Ferner würden wir es begrüßen, wenn die gestellten Anforderungen hinsichtlich der Installation von Solaranlagen auf den Dachflächen der geplanten Gebäude, die Errichtung von Spielgerä- 3

ten auf dem Gelände sowie die Begrünung des Geländes konkreter vorgegeben und verbindlich geregelt werden. Dies gilt insbesondere vor dem Hintergrund, dass die genannten Maßnahmen als wesentliche Forderungen der Stadt für die Zustimmung zum geplanten Bauvorhaben genannt wurden. Gemäß dem vorliegenden Entwurf zur Änderung des Bebauungsplanes wird lediglich die Installation von Solaranlagen und die Errichtung von Spielgeräten (für unterschiedliche Altersgruppen) gefordert, Art und Umfang liegen aber demnach allein im Ermessen der Firma Helm.
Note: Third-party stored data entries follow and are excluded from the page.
Lemma DrawState_resize_cursor w h w' h' d :
  ds_inv w h d -> 0 < w' -> 0 < h' ->
  cursor_col (DrawState_resize w' h' d) = Z.min (w' - 1) (cursor_col d) /\
  ((w, h) <> (w', h') -> cursor_row (DrawState_resize w' h' d) = Z.min (h' - 1) (cursor_row d)).
Proof.
  intros [] Hw Hh. unfold DrawState_resize. cbv zeta. rewrite inv_width0, inv_height0.
  assert (Hb : negb (w =? w') || negb (h =? h') = true \/ (w, h) = (w', h')).
  { destruct (Z.eqb_spec w w'), (Z.eqb_spec h h'); subst; auto. }
  rewrite snap_eq. unfold limit_top, limit_bottom.
  destruct Hb as [-> | [= <- <-]]; [|rewrite !Z.eqb_refl]; cbn [negb orb];
    repeat case_match; cbn -[Z.min Z.max Z.add Z.sub] in *; split; try lia; intros; try done; lia.
Qed.

(** *** Screen methods never fault and keep the screen well formed *)

Section screen_methods.
Context (w h : Z).
Implicit Types s : Screen.
Abbreviation safe m := (preserves (scr_inv w h) m).

Lemma on_ds_safe f : (forall d, ds_inv w h d -> ds_inv w h (f d)) -> safe (on_ds f).
Proof. intros Hf. apply preserves_modify. intros s [Hd Hr]. split; [by apply Hf|done]. Qed.

Lemma on_ds_res_safe f :
  (forall d, ds_inv w h d -> exists d', f d = Ok d' /\ ds_inv w h d') -> safe (on_ds_res f).
Proof.
  intros Hf. apply (triple_bind_gets _ _ _ _ (ds_inv w h)); [by intros s []|].
  intros d Hd. apply (triple_bind_lift _ _ _ _ (ds_inv w h)); [auto|].
  intros d' Hd'. apply preserves_modify. by intros s [_ Hr].
Qed.

Lemma on_fb_safe g :
  (forall f, ds (g f) = ds f /\ rows (g f) = rows f) -> safe (on_fb g).
Proof.
  intros Hg. apply preserves_modify. intros s [Hd Hr].
  unfold scr_inv, scr_ds. cbn. destruct (Hg (fb s)) as [-> ->]. done.
Qed.

Lemma bg_ok d : ds_inv w h d -> color_ok 40 (get_background_rendition d).
Proof. intros []. apply inv_renditions0. Qed.

Lemma get_gen_safe : safe get_gen.
Proof. intros s Hs. do 2 eexists. split; [done|exact Hs]. Qed.

Lemma newrow_safe :
  triple (scr_inv w h) newrow (fun r s => scr_inv w h s /\ row_wf w r).
Proof.
  apply (triple_bind_gets _ _ _ _ (fun x => x = w /\ 0 < w)); [intros s [[] _]; tauto|].
  intros ? [-> Hw].
  apply (triple_bind_gets _ _ _ _ (color_ok 40)); [intros s [Hd _]; by apply bg_ok|].
  intros c Hc. apply triple_seq; [apply get_gen_safe|].
  intros g. apply triple_ret. intros s Hs. split; [done|]. apply Row_new_wf; [lia|done].
Qed.

Definition row_index (row : Z) : Prop := row = -1 \/ 0 <= row < h.
Definition col_index (col : Z) : Prop := col = -1 \/ 0 <= col < w.

Lemma resolve_row_ok row s : row_index row -> scr_inv w h s -> 0 <= resolve_row row s < h.
Proof.
  intros Hr [[] _]. unfold resolve_row. destruct (Z.eqb_spec row (-1)); [done|].
  destruct Hr; [done|lia].
Qed.
Lemma resolve_col_ok col s : col_index col -> scr_inv w h s -> 0 <= resolve_col col s < w.
Proof.
  intros Hr [[] _]. unfold resolve_col. destruct (Z.eqb_spec col (-1)); [done|].
  destruct Hr; [done|lia].
Qed.

Lemma rows_at_ok rs r : rows_inv w h rs -> 0 <= r < h ->
  exists x, at_ rs r = Ok x /\ row_wf w x.
Proof.
  intros [Hl Hf] Hr. destruct (at_ok rs r) as (x & E & Ex); [lia|].
  exists x. split; [done|]. by apply (lookupZ_Forall _ _ _ _ Hf Ex).
Qed.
Hier ist zu befürchten, dass die Umsetzung der Anforderungen nach dem Minimalprinzip erfolgen und die Interessen der Stadt nicht ausreichend befriedigt werden. Hinsichtlich der Begrünung schlagen wir vor, die Vorgaben dahingehend zu erweitern, dass eine Art Grüngürtel durch Baumbepflanzung um das Gelände bzw. insbesondere zur nachbarschaftlichen Bebauung angelegt wird, um so eine optische Aufwertung für das Gelände zu erreichen und damit auch eine verbesserte Einfügung in das Ortsbild. Aus unserer Sicht sollte vor Beschlussfassung über die Änderung des Bebauungsplanes ein städtebaulicher Vertrag mit der Firma Helm geschlossen werden, in dem genaue Regelungen hinsichtlich der Umsetzung der im Bebauungsplan genannten Anforderungen festgehalten werden.
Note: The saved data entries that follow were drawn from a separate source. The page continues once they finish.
Definition CSI_SD : function := n ← getp 0 1; on_screen (scroll n).
Definition CSI_SU : function := n ← getp 0 1; on_screen (scroll (- n)).

(** ** The registry

    [std::map::insert] keeps the first function registered for a key. *)
Record Function : Type := MkFunction { fn : function; clears_wrap_state : bool }.

Definition registry_CSI : list (bytes * Function) :=
  [ (str "K", MkFunction CSI_EL true); (str "J", MkFunction CSI_ED true);
    (str "A", MkFunction CSI_cursormove true); (str "B", MkFunction CSI_cursormove true);
    (str "C", MkFunction CSI_cursormove true); (str "D", MkFunction CSI_cursormove true);
    (str "H", MkFunction CSI_cursormove true); (str "f", MkFunction CSI_cursormove true);
    (str "c", MkFunction CSI_DA true); (str ">c", MkFunction CSI_SDA true);
    (str "I", MkFunction CSI_CxT false); (str "Z", MkFunction CSI_CxT false);
    (str "g", MkFunction CSI_TBC false); (str "?h", MkFunction CSI_DECSM false);
    (str "?l", MkFunction CSI_DECRM false); (str "h", MkFunction CSI_SM true);
    (str "l", MkFunction CSI_RM true); (str "r", MkFunction CSI_DECSTBM true);
    (str "m", MkFunction CSI_SGR false); (str "n", MkFunction CSI_DSR true);
    (str "L", MkFunction CSI_IL true); (str "M", MkFunction CSI_DL true);
    (str "@", MkFunction CSI_ICH true); (str "P", MkFunction CSI_DCH true);
    (str "d", MkFunction CSI_VPA true); (str "G", MkFunction CSI_HPA true);
    ([0x60], MkFunction CSI_HPA true); (str "X", MkFunction CSI_ECH true);
    (str "!p", MkFunction CSI_DECSTR true); (str "S", MkFunction CSI_SD true);
    (str "T", MkFunction CSI_SU true) ].

Definition registry_ESCAPE : list (bytes * Function) :=
  [ (str "#8", MkFunction Esc_DECALN true); (str "7", MkFunction Esc_DECSC true);
    (str "8", MkFunction Esc_DECRC true); (str "c", MkFunction Esc_RIS true) ].

Definition registry_CONTROL : list (bytes * Function) :=
  [ ([0x0a], MkFunction Ctrl_LF true); ([0x84], MkFunction Ctrl_LF true);
    ([0x0b], MkFunction Ctrl_LF true); ([0x0c], MkFunction Ctrl_LF true);
    ([0x0d], MkFunction Ctrl_CR true); ([0x08], MkFunction Ctrl_BS true);
    ([0x8D], MkFunction Ctrl_RI true); ([0x85], MkFunction Ctrl_NEL true);
    ([0x09], MkFunction Ctrl_HT false); ([0x88], MkFunction Ctrl_HTS true);
    ([0x07], MkFunction Ctrl_BEL true) ].

Definition registry (type : Function_Type) : list (bytes * Function) :=
  match type with
  | ESCAPE => registry_ESCAPE
  | CSI => registry_CSI
  | CONTROL => registry_CONTROL
  end.

Fixpoint find_function (key : bytes) (m : list (bytes * Function)) : option Function :=
  match m with
  | [] => None
  | (k, f) :: m' => if decide (k = key) then Some f else find_function key m'
  end.

Definition clear_wrap : function := set_ds (fun d => d <| next_print_will_wrap := false |>).

(** The lookup and the call at the end of [dispatch]. *)
Definition call (type : Function_Type) (key : bytes) : function :=
  match find_function key (registry type) with
  | None => clear_wrap
  | Some f => when_ (clears_wrap_state f) clear_wrap ;; fn f
  end.

Definition dispatch (type : Function_Type) (act : Action) : function :=
  (match type with
   | ESCAPE | CSI =>
       assert_ (char_present act) ;;
       on_dispatch (collect (MkAction Collect (ch act) true))
   | CONTROL => mret tt
   end) ;;
  key ← (match type with
         | CONTROL => assert_ (ch act <=? 255) ;; mret [u8 (ch act)]
         | _ => gets (fun s => dispatch_chars (dispatch_ s))
         end);
  call type key.

(** ** Operating system commands *)

Fixpoint Parse_OSC_8 (osc8_vector : list Z) : option bytes :=
  match osc8_vector with
  | [] => Some []
  | c :: v => if (c <? 32) || (126 <? c) then None else cons (u8 c) <$> Parse_OSC_8 v
  end.

(** [find_first_of( ';', pos )]. *)
Fixpoint find_semicolon (s : bytes) : option nat :=
  match s with
  | [] => None
  | c :: s' => if c =? 59 then Some 0%nat else S <$> find_semicolon s'
  end.

Definition OSC_8 (OSC_string : bytes) : M Screen unit :=
  assert_ (hd 0 OSC_string =? chr "8") ;;
  if (lenZ OSC_string <=? 2) || negb (nth 1 OSC_string 0 =? 59) then mret tt else
  match find_semicolon (drop 2 OSC_string) with
  | None => mret tt
  | Some k =>
      let url := drop (2 + k + 1) OSC_string in
      on_ds (set_hyperlink (Hyperlink_new (take k (drop 2 OSC_string)) url))
  end.

Definition OSC_dispatch : function :=
  OSC_string ← gets (fun s => OSC_text (dispatch_ s));
  if (5 <=? lenZ OSC_string) && bool_decide (take 5 OSC_string = str "52;c;")
  then on_screen (on_fb (set_clipboard (drop 5 OSC_string)))
  else if 1 <=? lenZ OSC_string then
    let '(cmd_num, offset) :=
      if nth 0 OSC_string 0 =? 59 then (0, 1%nat)
      else if (2 <=? lenZ OSC_string) && (nth 1 OSC_string 0 =? 59)
      then (nth 0 OSC_string 0 - 48, 2%nat)
      else (-1, 0%nat) in
    if cmd_num =? 8 then
      match Parse_OSC_8 OSC_string with
      | None => mret tt
      | Some osc_8_str => on_screen (OSC_8 osc_8_str)
      end
    else
      let set_icon := (cmd_num =? 0) || (cmd_num =? 1) in
      let set_title := (cmd_num =? 0) || (cmd_num =? 2) in
      when_ (set_icon || set_title) (
        on_screen (on_fb set_title_initialized) ;;
        let title_length := Nat.min (length OSC_string) 256 in
        let newtitle := drop offset (take title_length OSC_string) in
        when_ set_icon (on_screen (on_fb (set_icon_name newtitle))) ;;
        when_ set_title (on_screen (on_fb (set_window_title newtitle))))
  else mret tt.

(** ** Every function is safe

    From a well-formed screen and dispatcher a function returns without a
    fault, and leaves both well formed with the same dimensions. *)

Definition ctx_inv (w h : Z) (c : Context_) : Prop :=
  scr_inv w h (screen c) /\ disp_inv (dispatch_ c).

Section safety.
Context (w h : Z).
Abbreviation inv := (ctx_inv w h).
Abbreviation safe m := (preserves inv m).

Lemma on_screen_safe (m : M Screen unit) : preserves (scr_inv w h) m -> safe (on_screen m).
Proof.
  intros Hm. apply (triple_zoom _ _ _ _ (scr_inv w h) _ (fun _ => scr_inv w h)); [done|by intros s []|].
  intros a t s [_ Hd] Ht. by split.
Qed.

Lemma on_dispatch_safe (m : M Dispatcher unit) : preserves disp_inv m -> safe (on_dispatch m).
Proof.
  intros Hm. apply (triple_zoom _ _ _ _ disp_inv _ (fun _ => disp_inv)); [done|by intros s []|].
  intros a t s [Hs _] Ht. by split.
Qed.

Lemma bind_dispatch {A B} (m : M Dispatcher A) (phi : A -> Prop) (k : A -> M Context_ B) Q :
  triple disp_inv m (fun v d => disp_inv d /\ phi v) ->
  (forall v, phi v -> triple inv (k v) Q) -> triple inv (on_dispatch m ≫= k) Q.
Proof.
  intros Hm Hk. apply (triple_bind _ _ _ (fun v s => inv s /\ phi v)).
  - apply (triple_zoom _ _ _ _ disp_inv _ (fun v d => disp_inv d /\ phi v)); [done|by intros s []|].
    intros a t s [Hs _] [Ht Hp]. split; [by split|done].
  - intros v. apply triple_pure, Hk.
Qed.

Lemma bind_getp {B} N dv (k : Z -> M Context_ B) Q :
  (forall v, v = dv \/ 1 <= v <= PARAM_MAX -> triple inv (k v) Q) ->
  triple inv (getp N dv ≫= k) Q.
Proof. apply bind_dispatch, getparam_safe. Qed.

Lemma bind_count {B} (k : Z -> M Context_ B) Q :
  (forall v, 0 <= v -> triple inv (k v) Q) -> triple inv (on_dispatch param_count ≫= k) Q.
Proof. apply bind_dispatch, param_count_safe. Qed.

Lemma bind_ds {A B} (f : DrawState -> A) (k : A -> M Context_ B) Q :
  (forall d, ds_inv w h d -> triple inv (k (f d)) Q) -> triple inv (get_ds f ≫= k) Q.
Proof.
  intros Hk. apply (triple_bind_gets _ _ _ _ (fun a => exists d, a = f d /\ ds_inv w h d)).
  - intros s [[Hd _] _]. eauto.
  - intros a (d & -> & Hd). auto.
Qed.

Lemma bind_char {B} (k : Z -> M Context_ B) Q :
  (forall c, triple inv (k c) Q) -> triple inv (first_dispatch_char ≫= k) Q.
Proof. intros Hk. apply (triple_bind_gets _ _ _ _ (fun _ => True)); auto. Qed.

Lemma set_ds_safe f : (forall d, ds_inv w h d -> ds_inv w h (f d)) -> safe (set_ds f).
Proof. intros. by apply on_screen_safe, on_ds_safe. Qed.

Lemma set_move_row_safe n rel : safe (set_ds (move_row n rel)).
Proof. apply set_ds_safe. intros. by apply move_row_inv. Qed.
Lemma set_move_col_safe n rel imp : safe (set_ds (move_col n rel imp)).
Proof. apply set_ds_safe. intros. by apply move_col_inv. Qed.

Lemma to_host_safe s : safe (to_host s).
Proof. apply on_dispatch_safe, preserves_modify. intros. by apply append_to_host_inv. Qed.

Lemma clearline_safe row start end_ :
  row_index h row -> 0 <= start -> end_ < w -> safe (clearline row start end_).
Proof.
  intros. apply triple_for_range. intros i Hi.
  apply on_screen_safe, reset_cell_safe; [done|right; lia].
Qed.

Lemma reset_rows_safe lo hi : 0 <= lo -> hi <= h -> safe (reset_rows lo hi).
Proof.
  intros. apply triple_for_range. intros i Hi.
  apply on_screen_safe, reset_row_safe. right. lia.
Qed.
End safety.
Abschließend möchten wir auf § 1 Abs. 7 BauGB verweisen, der besagt, dass bei der Aufstellung der Bauleitpläne die öffentlichen und privaten Belange gegeneinander und untereinander gerecht abzuwägen sind. Entsprechende Abwägung sehen wir bei dem vorliegenden Entwurf zur Änderung des Bebauungsplanes „Hinterthal“ als nicht ausreichend gegeben an und fordern daher Anpassungen unter Berücksichtigung der von uns aufgeführten Punkte.

Für einen weiteren Dialog stehen wir gerne zur Verfügung.